A Bird In The Hand
My selection of a university (back in the dark ages) was predicated on a desire to work in wildlife management. Murray State University had one of the best programs in the country and it was somewhat affordable and close to home, so I went there. Fortunately for me, MSU also had a first-class journalism and broadcasting curriculum, so that’s where I landed when it became obvious that I was woefully ill-prepared for a career in natural science.
I still have a strong affinity for wildlife management and it’s one of the things that brought me back to agriculture after a career in government and commercial media.
Each year, thousands of sandhill cranes make their way across my farm, using the nearby Kentucky River and adjacent wetlands (and croplands) as a migratory stopover. So that the annual pageant continues to play out with sufficient – but not overabundant – numbers of healthy birds, I favor controlled harvest.

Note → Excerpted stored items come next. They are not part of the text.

Lemma idle_ok s : session_at (again APP_SCHEDULER_SCHEDULE_ASAP (vw (world s))) s -> m_state s = JOIN_STATE_IDLE ->
  goes_on (state_idle E s).
Proof.
  intros (H1 & H2 & H3 & H4 & H5) Hst. unfold goes_on, state_idle. rewrite Hst in H5. cbn in H5.
  rewrite asksE. destruct (start (m_events s)).
  - rewrite !sf_assoc, putsE, sf_assoc, putsE, sf_retE, do_worldE, putsE. eexists _, _. split; [reflexivity|].
    rewrite again_asap in *. session_parts. rewrite ?cancel_view; cbn. lia.
  - rewrite sf_retE, do_worldE, putsE. eexists _, _. split; [reflexivity|].
    rewrite again_asap, again_stop in *.
    session_parts. rewrite Hst, cancel_view. cbn. lia.
Qed.

Lemma one_more_tryE {B} (k : bool -> sf (state W) B) s : 0 <= m_retry s < 255 ->
  (y ← one_more_try; k y) s = k (nb_retry s <? m_retry s + 1) (set_retry (m_retry s + 1) s).
Proof.
  intros H. unfold one_more_try. rewrite sf_assoc, putsE, asksE. cbn. unfold u8, uwrap.
  by rewrite Z.mod_small by lia.
Qed.

(** Too many tries: the session is over. *)
Lemma over_ok r s d k : 0 <= m_retry s -> nb_retry s = nr /\ 0 <= nr < 255 -> linked (m_beacon_rx_buffer s) ->
  (0 < m_num_beacons s -> (0 < length (m_beacon_rx_buffer s))%nat) ->
  scans (vw (world s)) - sc <= nb_retry s + 1 -> ends (vw (world s)) = en ->
  (forall s', session_at (again d (vw (world s'))) s' ->
    session_at (again d (vw (world s'))) (set_events no_events s') -> goes_on (k tt s')) ->
  goes_on ((y ← fail_with E r; k y) s).
Proof.
  intros H1 H2 H3 H4 H5 H6 Hk. destruct (fail_ok r s) as (w & Hf & Hw).
  rewrite (sf_bindE _ _ _ _ _ Hf). apply Hk; cbn; rewrite Hw; unfold again; destruct (d =? _); session_parts.
Qed.

(** The result of a function that is done. *)
Lemma goes_onI d s : session_at (again d (vw (world s))) s -> goes_on (Some (d, s)).
Proof. intros H. by exists d, s. Qed.

Lemma linked_clear buf : linked (clear_beacon <$> buf).
Proof. intros i c j Hi. apply list_lookup_fmap_Some in Hi as (b & -> & Hb). done. Qed.

Lemma scan_start_ok s : session_at (again APP_SCHEDULER_SCHEDULE_ASAP (vw (world s))) s ->
  m_state s = JOIN_STATE_START -> goes_on (state_start E s).
Proof.
  intros (H1 & H2 & H3 & H4 & H5) Hst. unfold state_start. rewrite Hst, again_asap in H5. cbn in H5.
  destruct H5 as (_ & H5 & H6).
  rewrite do_worldE, putsE, in_worldE. cbn [world set_world set_buffer].
  destruct (negb _).
  - rewrite sf_assoc, one_more_tryE by (cbn; lia). cbn [nb_retry m_retry set_world set_buffer set_retry].
    destruct (Z.ltb_spec (nb_retry s) (m_retry s + 1)) as [Hlt|Hge].
    + rewrite sf_assoc. apply over_ok with (d := APP_SCHEDULER_STOP_TASK);
        cbn; rewrite ?scan_view, ?stop_scan_view, ?length_map; cbn; auto using linked_clear; try lia.
      intros s' _ Hs'. rewrite sf_retE, putsE. by apply goes_onI.
    + rewrite sf_retE, putsE. apply goes_onI. rewrite again_restart.
      session_parts; rewrite ?Hst, ?scan_view, ?stop_scan_view, ?length_map; cbn; auto using linked_clear; lia.
  - rewrite sf_assoc. edestruct start_timeout_ok as (w & Ht & Hw).
    rewrite (sf_bindE _ _ _ _ _ Ht), sf_assoc, putsE, sf_retE, putsE. apply goes_onI. rewrite again_stop.
    cbn in Hw. rewrite scan_view, stop_scan_view in Hw.
    session_parts; rewrite ?Hw, ?length_map; cbn; auto using linked_clear; lia.
Qed.

(** The end of a scan: the choice of a beacon leaves the counters alone. *)
Definition kept s s' : Prop :=
  m_retry s' = m_retry s /\ nb_retry s' = nb_retry s /\ linked (m_beacon_rx_buffer s') /\
  (0 < m_num_beacons s' -> (0 < length (m_beacon_rx_buffer s'))%nat) /\
  scans (vw (world s')) = scans (vw (world s)) /\ ends (vw (world s')) = ends (vw (world s)).

Lemma select_ok s : linked (m_beacon_rx_buffer s) -> (0 < length (m_beacon_rx_buffer s))%nat ->
  exists o s', select_beacon E s = Some (o, s') /\ kept s s'.
Proof.
  intros Hl Hn. destruct (sort_total (m_beacon_rx_buffer s)) as (st & buf & Hs & Hlen & Hl' & _); [done..|].
  unfold select_beacon. rewrite (readsE _ _ _ (st, buf)) by done. rewrite putsE, in_worldE. cbn [fst snd world set_buffer].
  assert (Hk : forall w, vw w = vw (world s) -> kept s (set_world w (set_buffer buf s))).
  { intros w Hw. unfold kept. cbn. rewrite Hw, Hlen. auto 10. }
  destruct ((joining_cb E st buf (world s)).1) as [b|] eqn:Hc.
  - apply choice_range in Hc. apply lookup_lt_is_Some_2 in Hc as [c Hc].
    erewrite readsE by (cbn; exact Hc). eexists _, _. split; [reflexivity|]. apply Hk, choice_view.
  - eexists _, _. split; [reflexivity|]. apply Hk, choice_view.
Qed.

(** The node goes on to wait for a route, with a timeout. *)
Definition waits_for_route s' : Prop :=
  m_state s' = JOIN_STATE_WAIT_ROUTE_CHANGE /\ timeout_pending (vw (world s')) = true.

Lemma kept_world s w : linked (m_beacon_rx_buffer s) ->
  (0 < m_num_beacons s -> (0 < length (m_beacon_rx_buffer s))%nat) ->
  scans (vw w) = scans (vw (world s)) -> ends (vw w) = ends (vw (world s)) -> kept s (set_world w s).
Proof. done. Qed.

Lemma join_ok b s : linked (m_beacon_rx_buffer s) -> (0 < m_num_beacons s -> (0 < length (m_beacon_rx_buffer s))%nat) ->
  exists r s', join_network E b s = Some (r, s') /\ kept s s' /\ (r.1 = PROV_RES_SUCCESS -> waits_for_route s').
Proof.
  intros Hl Hn. unfold join_network. rewrite asksE. destruct (negb (negb _)).
  - rewrite in_worldE. destruct (negb _).
    + eexists _, _. split; [reflexivity|]. split; [|done]. apply kept_world; [done..| |]; by rewrite join_view.
    + rewrite do_worldE, putsE. edestruct start_timeout_ok as (w & Ht & Hw). rewrite (sf_bindE _ _ _ _ _ Ht).
      cbn in Hw. rewrite add_event_view, join_view in Hw.
      eexists _, _. split; [reflexivity|]. unfold kept, waits_for_route. cbn. rewrite Hw. auto 10.
  - rewrite !putsE. edestruct start_timeout_ok as (w & Ht & Hw). rewrite (sf_bindE _ _ _ _ _ Ht). cbn in Hw.
    eexists _, _. split; [reflexivity|]. unfold kept, waits_for_route. cbn. rewrite Hw. auto 10.
Qed.

Lemma kept_trans s1 s2 s3 : kept s1 s2 -> kept s2 s3 -> kept s1 s3.
Proof. unfold kept. intuition congruence. Qed.

Lemma scan_ended_ok s : linked (m_beacon_rx_buffer s) ->
  (0 < m_num_beacons s -> (0 < length (m_beacon_rx_buffer s))%nat) ->
  exists r s', scan_ended E s = Some (r, s') /\ kept s s' /\ (r.1 = PROV_RES_SUCCESS -> waits_for_route s').
Proof.
  intros Hl Hn. unfold scan_ended. rewrite do_worldE, putsE, asksE. cbn [m_num_beacons set_events set_world].
  set (s1 := set_events _ _).
  assert (Hk : kept s s1) by (unfold kept; cbn; by rewrite cancel_view).
  destruct (Z.ltb_spec 0 (m_num_beacons s)) as [H|H]; [|by eexists _, s1].
  destruct (select_ok s1) as (o & s2 & Hs & Hk2); [done|by apply Hn|]. rewrite (sf_bindE _ _ _ _ _ Hs).
  pose proof (kept_trans _ _ _ Hk Hk2) as Hk'.
  destruct o as [b|]; [|by eexists _, s2].
  destruct (join_ok b s2) as (r & s3 & Hj & Hk3 & Hr); [apply Hk2..|].
  exists r, s3. split; [done|]. split; [by eapply kept_trans|done].
Qed.

(** One more try after a failure, or the end. *)
Lemma try_again_ok r d s : kept s s ->
  0 <= m_retry s <= nr -> nb_retry s = nr /\ nr < 255 -> scans (vw (world s)) - sc <= m_retry s + 1 -> ends (vw (world s)) = en ->
  goes_on ((over ← one_more_try;
    new_delay_ms ← (if (over : bool) then _ ← fail_with E r; mret d
                    else _ ← puts (set_state JOIN_STATE_START); mret APP_SCHEDULER_SCHEDULE_ASAP);
    _ ← puts (set_events no_events);
    mret new_delay_ms) s).
Proof.
  intros (_ & _ & H3 & H4 & _) H1 H2 H5 H6. rewrite one_more_tryE by lia.
  destruct (Z.ltb_spec (nb_retry s) (m_retry s + 1)) as [Hlt|Hge].
  - rewrite sf_assoc. apply over_ok with (d := d); [cbn; done || lia..|].
    intros s' _ Hs'. rewrite sf_retE, putsE. by apply goes_onI.
  - rewrite sf_assoc, putsE, sf_retE, putsE. apply goes_onI. rewrite again_asap. session_parts.
Qed.

Lemma wait_scan_end_ok s : session_at (again APP_SCHEDULER_SCHEDULE_ASAP (vw (world s))) s ->
  m_state s = JOIN_STATE_WAIT_SCAN_END -> goes_on (state_wait_scan_end E s).
Proof.
  intros (H1 & H2 & H3 & H4 & H5) Hst. unfold state_wait_scan_end. rewrite Hst, again_asap in H5. cbn in H5.
  rewrite asksE.
  assert (exists r s', ((if scan_end (m_events s) then scan_ended E
       else mret (if timeout (m_events s) then PROV_RES_TIMEOUT else PROV_RES_SUCCESS, APP_SCHEDULER_STOP_TASK)) : sf (state W) (provisioning_res_e * Z)) s
       = Some (r, s') /\ kept s s' /\ (r.1 = PROV_RES_SUCCESS -> waits_for_route s' \/
         s' = s /\ r.2 = APP_SCHEDULER_STOP_TASK /\ timeout (m_events s) = false))
    as (r & s' & Hr & Hk & Hs).
  { destruct (scan_end (m_events s)).
    - destruct (scan_ended_ok s) as (r & s' & Hr & Hk & Hs); [done..|]. exists r, s'. auto.
    - eexists _, s. split; [reflexivity|]. split; [done|]. destruct (timeout (m_events s)); [done|by right]. }
  erewrite sf_bindE by exact Hr.
  destruct Hk as (K1 & K2 & K3 & K4 & K5 & K6). case_decide as Hd.
  - apply try_again_ok; [done|lia..].
  - destruct Hs as [[Hs1 Hs2]|(-> & Hd' & Ht)]; [by destruct (decide (r.1 = PROV_RES_SUCCESS))|apply goes_onI..].
    + unfold session_at. rewrite Hs1.
      assert (forall d v, timeout_pending v = true -> timeout_pending (again d v) = true /\ scans (again d v) = scans v /\ ends (again d v) = ends v)
        as Ha by (intros d v; unfold again; by destruct (d =? _)).
      destruct (Ha r.2 _ Hs2) as (A1 & A2 & A3). rewrite A1, A2, A3. session_parts; rewrite ?K1, ?K2; lia || auto with lia.
    + rewrite Hd', again_stop. unfold session_at. rewrite Hst. session_parts.
      destruct H5 as ([?|[??]] & ?); [auto|congruence].
Qed.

You see, the point of management is to keep flocks and herds in balance so you don’t hear about any starving or overcrowding. Dramatic population spikes and crashes are the way these things work out when left to themselves. A little mitigation can smooth out the peaks and valleys and help assure that stable, healthy flocks flourish. I love seeing and hearing those guys flying over. I don’t want to lose that, but I don’t want the birds as a whole to suffer. I’m also pretty pragmatic about things being useful, so the idea of harvesting them for food makes a lot of sense to me. A strictly regulated hunt and a current quota of 400 birds are outlined by the Kentucky law.
Once again, appropriate, scientific management techniques crash headlong into emotion. I hope at some point both survive with a greater appreciation of each other’s importance.